When one Instagram user commented that "gentrification projects do sometimes masquerade as public art projects," the artist countered that his piece was done on "a 1950's unmanned PG&E substation, not a new construction or anything."
As to why fnnch deleted what read as a very calm and reasoned Instagram post? "I pulled the post because I want my page to stay positive and uplifting," the artist explained to SFist. "Posting graffiti gives a voice to the vandals, and I don't need to be a part of that."
The defacement follows a similar incident last week wherein a recently finished mural on Mission just south of Randall Street was tagged with the words "no hipster art." Much like that mural, fnnch's turtles have already been restored by the artist, and he told SFist that he'd like to discuss the vandalization of his work with whoever the culprit is. "The only reason I posted it in the first place was to see if anyone knew [the tagger] HC and could introduce me," he explained. "We could have a much better outcome if we could discourse like adults."

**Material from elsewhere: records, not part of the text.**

Definition truncate_existing (existing : loc) (w : World) : result error loc * World :=
  let '(r, v) := Truncate existing 0 (wd_now w) (wd_vfs w) in
  (match r with Ok _ => Ok existing | Err err => Err err end, w <| wd_vfs := v |>).

Definition Create (parent : loc) (name : string) (w : World) : result error loc * World :=
  read_only w
  (if negb (n_IsDir (node_at parent w)) then (Err not_dir, w) else
   match GetChild parent name (wd_nodes w) with
   | Some existing =>
       if n_IsDir (node_at existing w) then (Err (ErrSentinel ErrExists), w)
       else truncate_existing existing w
   | None =>
       let remotePath := joinPath (n_RemotePath (node_at parent w)) name in
       let '(ok, reason) := ValidateFile name 0 in
       let status := if ok then StatusPending else StatusRejected in
       let node := (NewFileNode name remotePath 0 (wd_now w) (Some parent))
                     <| n_SyncStatus := status |> <| n_StatusReason := reason |>
                     <| n_Dirty := true |> <| n_Data := Some [] |> in
       let inode := mkInode 0 remotePath name false 0 (Unix (wd_now w)) false true false 0 "" "" 0
                      "" "" "" (n_ID (node_at parent w)) status reason in
       match run_db (UpsertInode inode) w with
       | (Err err, w) => (Err (ErrWrap "persist inode" err), w)
       | (Ok id, w) =>
           let '(l, w) := alloc (node <| n_ID := id |>) w in
           (Ok l, attach_child parent l w)
       end
   end).

Definition Mkdir (parent : loc) (name : string) (w : World) : result error loc * World :=
  read_only w
  (if negb (n_IsDir (node_at parent w)) then (Err not_dir, w) else
   match ValidateDirName name with
   | (false, reason) => (Err (ErrText ("invalid directory name: " ^^ reason)), w)
   | (true, _) =>
       let remotePath := joinPath (n_RemotePath (node_at parent w)) name in
       let options := addE2eeNameFields {[ "source" := "/" ^^ remotePath ]} name remotePath w in
       match request "mkdir API call" "mkdir failed" "mk" (addPathTokens options [remotePath]) w with
       | (Err err, w) => (Err err, w)
       | (Ok _, w) =>
           let node := NewDirNode name remotePath (Some parent) (wd_now w) in
           let inode := mkInode 0 remotePath name true 0 (Unix (wd_now w)) false false false 0 "" ""
                          0 "" "" "" (n_ID (node_at parent w)) StatusSynced "" in
           match run_db (UpsertInode inode) w with
           | (Err err, w) => (Err (ErrWrap "persist inode" err), w)
           | (Ok id, w) =>
               let '(l, w) := alloc (node <| n_ID := id |>) w in
               (Ok l, attach_child parent l w)
           end
       end
   end).

(** The statuses under which the server is taken to have the file. *)
Definition is_uploaded (node : Node) : bool :=
  bool_decide (n_SyncStatus node = StatusSynced ∨ n_SyncStatus node = StatusConflict).

Definition rm_request (remotePath : string) (w : World) : result error unit * World :=
  match request "rm API call" "rm failed" "rm"
          (addPathTokens {[ "source" := "/" ^^ remotePath ]} [remotePath]) w with
  | (Err err, w) => (Err err, w)
  | (Ok _, w) => (Ok tt, w)
  end.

The artist appears to be finding the good in the situation, observing that "[an] unexpected benefit of the post was the outpouring of support from people; it received way more comments than my average post, all of them incredibly positive." Fnnch later noted that "It's just bizarre to me that I, an artist, am seen as the enemy. I am not the enemy. If San Francisco is being 'ruined' (and I don't think it is; though we do face challenges), it is not the artists who are ruining it."
Regardless of what happens next, don't expect fnnch's art to go anywhere.
"It took a lot of hustle to get that wall, and now that I have it, I'm going to defend it," he explained. "I wish I didn't have to, but for now it comes with the territory."